On April 19, 1996, the Batangas RTC ruled in favor of the 545 affected families. The PPA appealed the RTC decision, but the Court of Appeals (CA) affirmed the decision of the RTC declaring the demolition as illegal. The PPA brought the case before the Supreme Court (SC) but the two parties agreed to settle later for P34.9 million ($722,492).

The residents then bought a two-hectare private land in front of the Batangas International Port Phase II. The 545 families called their relocation site the People’s Coalition for Alternative Development (PCAD).

Open case

Agrarian lawyer David Ero, who is counsel for the 1,568 families affected by the 1994 demolition in Sta. Clara, clarified however that the settlement was only for the case of illegal demolition and not the original ejection case filed by the PPA.

Ero cited the SC decision: “…It is only the Order dated April 19, 1996 of the Regional Trial Court of Batangas City, Branch 84, which became the subject of further proceedings before the Court of Appeals and this Court.”

In the Memorandum of Authorities with Reply submitted by Ero to the Batangas City RTC, Branch 84, dated Feb. 20, 2006, the plaintiffs said, “the subject of a Compromise Agreement approved by the Supreme Court was the damages for the demolition of the houses and other structures of respondents notwithstanding the pendency of its action for ejectment.”

Ero said the high court has not issued any comment on this latest reply. “It seems the ejection case will still go a long way and the original Sta. Clara residents will have to wait longer until the court rules on the ownership of the land,” he said.

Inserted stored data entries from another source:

(** ** Code of dom-crypto, dom-tx, dom-slate and dom-adaptor *)

Record RecoveryChainContext := mkRecoveryChainContext {
  rcc_network_magic : N;
  rcc_chain_id : bytes;
}.
(** What a capsule gives back. *)
Record RecoveredOutput := mkRecoveredOutput {
  rcv_value : N;
  rcv_account : N;
  rcv_derivation_index : N;
  rcv_domain : ORD.OutputRecoveryDomain;
  rcv_blinding : bytes;
}.
Record RecoveryBuildContext := mkRecoveryBuildContext {
  rbc_root : bytes;
  rbc_chain : RecoveryChainContext;
  rbc_account : N;
  rbc_derivation_index : N;
}.
(** The sender's and the recipient's result of the slate builder. *)
Record SenderMaterial := mkSenderMaterial {
  sm_slate : Slate;
  sm_excess_blinding : bytes;
  sm_nonce : bytes;
  sm_change : option (bytes * N * bytes);
}.
Record RecipientMaterial := mkRecipientMaterial {
  rpm_slate : Slate;
  rpm_recipient_output_blinding : bytes;
}.
(** The authenticated share of a Scriptless session and its public binding. *)
Record SessionShareBinding := mkSessionShareBinding {
  sb_chain_id : bytes;
  sb_session_id : bytes;
  sb_roster : list bytes;
  sb_participant_index : N;
  sb_participant_id : bytes;
  sb_terms_hash : bytes;
  sb_capsule_hash : bytes;
  sb_share_point : bytes;
  sb_digest : bytes;
}.
Record SessionShare := mkSessionShare {
  ssh_binding : SessionShareBinding;
  ssh_public_key : bytes;
  (** the scalar, which the wallet never sees *)
  ssh_secret : bytes;
}.
#[global] Instance RecoveryOutputClass_eq_dec : EqDecision ROC.RecoveryOutputClass.
Proof. solve_decision. Defined.
#[global] Instance TransactionOutput_eq_dec : EqDecision TransactionOutput.
Proof. solve_decision. Defined.
#[global] Instance Transaction_eq_dec : EqDecision Transaction.
Proof. solve_decision. Defined.

Class OutputCode := {
  MAX_PROVABLE_VALUE : N;
  public_kind : ORD.OutputRecoveryDomain -> N;
  output_to_bytes : TransactionOutput -> option bytes;
  output_from_bytes : bytes -> option TransactionOutput;
  (** [TransactionOutput::with_recovery_capsule] *)
  with_recovery_capsule : bytes -> bytes -> bytes -> option TransactionOutput;
  range_proof_verify : bytes -> bytes -> bytes -> option bool;
  commitment_of : N -> bytes -> bytes;
  (** [build_recoverable_output] under some randomness: output and blinding *)
  build_recoverable_output : bytes -> bytes -> RecoveryChainContext -> N -> N -> N ->
    ORD.OutputRecoveryDomain -> option (TransactionOutput * bytes);
  recover_output_from_capsule : bytes -> RecoveryChainContext -> bytes -> N -> N -> N * bytes ->
    option (option RecoveredOutput);
  build_seed_recoverable_coinbase : bytes -> N -> N -> RecoveryBuildContext -> option CoinbaseTransaction;
  (** [sender_excess_blinding]: inputs, change and offset *)
  sender_excess_blinding : list bytes -> option bytes -> bytes -> option bytes;
  (** [SigningShareV1::from_be_bytes] and its public key *)
  signing_share : bytes -> option bytes;
  share_public_key : bytes -> bytes;
  funding_kernel_excess_point : SessionShare -> bytes -> option bytes;
  spend_kernel_excess_point : SessionShare -> bytes -> option bytes;
  compose_funding_signing_share : SessionShare -> bytes -> option bytes;
  compose_spend_signing_share : SessionShare -> bytes -> option bytes;
  (** [build_send_recoverable] and [respond_receive_recoverable] under some
      randomness *)
  build_send_recoverable : bytes -> list (bytes * bytes) -> N -> N -> N -> bytes ->
    RecoveryBuildContext -> option SenderMaterial;
  respond_receive_recoverable : bytes -> Slate -> bytes -> RecoveryBuildContext ->
    option RecipientMaterial;
  slate_from_bytes : bytes -> option Slate;
  slate_to_bytes : Slate -> option bytes;
  sender_phase_slate : Slate -> Slate;
  slate_finalize : Slate -> bytes -> bytes -> bytes -> option Transaction;
  slate_kernel_features : N -> N;
  schnorr_add_public_keys : list bytes -> option bytes;
  transaction_total_fee : Transaction -> option N;
  transaction_weight : Transaction -> N;
  (** [validate_transaction] at a height on a chain *)
  validate_transaction : Transaction -> N -> bytes -> bool;
}.

(** ** Data *)

Definition CANONICAL_TRANSACTION_OUTPUT_SIZE : N := 33 + 4 + 835.

Record RecoverableOutputResult := mkRecoverableOutputResult {
  ror_output : TransactionOutput;
  ror_canonical_bytes : bytes;
  ror_commitment : bytes;
  ror_range_proof : bytes;
  ror_recovery_capsule : bytes;
  ror_proof_envelope : bytes;
  ror_account : N;
  ror_derivation_index : N;
  ror_class : ROC.RecoveryOutputClass;
  ror_secret : bytes;
}.
Record RecoveredWalletOutput := mkRecoveredWalletOutput {
  rwo_value : N;
  rwo_account : N;
  rwo_derivation_index : N;
  rwo_class : ROC.RecoveryOutputClass;
  rwo_secret : bytes;
}.
Record RecoverableOutputBuilder := mkRecoverableOutputBuilder {
  rob_root : bytes;
  rob_chain : RecoveryChainContext;
}.
Record RecoverableOwnedOutput := mkRecoverableOwnedOutput {
  roo_commitment : bytes;
  roo_value : N;
  roo_blinding : bytes;
}.
Record WalletSlateInput := mkWalletSlateInput { wsi_commitment : bytes; wsi_blinding : bytes }.

Record ScriptlessFundingPublicComponentsV1 := mkScriptlessFundingPublicComponents {
  sfp_inputs : list bytes;
  sfp_other_outputs : list TransactionOutput;
  sfp_offset_contribution : bytes;
  sfp_wallet_excess_public_key : bytes;
}.
Record ScriptlessPayoutPublicComponentsV1 := mkScriptlessPayoutPublicComponents {
  spp_outputs : list TransactionOutput;
  spp_offset_contribution : bytes;
  spp_payout_excess_public_key : bytes;
}.
Record PreparedScriptlessFundingContributionV1 := mkPreparedScriptlessFunding {
  psf_public : ScriptlessFundingPublicComponentsV1;
  psf_change : option RecoverableOwnedOutput;
  psf_wallet_excess : bytes;
}.
Record PreparedScriptlessPayoutContributionV1 := mkPreparedScriptlessPayout {
  psp_public : ScriptlessPayoutPublicComponentsV1;
  psp_owned_output : option RecoverableOwnedOutput;
  psp_payout_excess : bytes;
}.
Record BoundScriptlessSigningContextV1 := mkBoundScriptlessSigningContext {
  bsc_chain_id : bytes;
  bsc_session_id : bytes;
  bsc_session_share_binding_digest : bytes;
  bsc_participant_position : N;
  bsc_template_hash : bytes;
}.
(** The signing capability of a funding and of a claim or refund have the same
    fields; they differ in the operation they offer. *)
Record ScriptlessSigningCapabilityV1 := mkScriptlessSigningCapability {
  ssc_share : bytes;
  ssc_context : BoundScriptlessSigningContextV1;
}.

Meanwhile, as the port continues to operate, Aling Lita and most of the vendors, porters and former residents of the Port of Batangas would have to live in abject poverty, far from their simple yet productive life before. Bulatlat

* The Batangas port expansion project has a long history which started in 1974 with the issuance of Presidential Decree No. 857 by then President Ferdinand Marcos. Executive Order No. 431, which was issued in 1990, was a continuation of the expansion project. In 1992, former Pres. Fidel Ramos made the modernization of the port as one of the flagship programs of the Medium Term Philippine Development Program (MTPDP or better known as Philippines 2000), the centerpiece of his administration’s bid for a globally-competitive economy. The MTPDP also included the development of the CALABARZON (Cavite, Laguna, Batangas, Rizal, and Quezon provinces).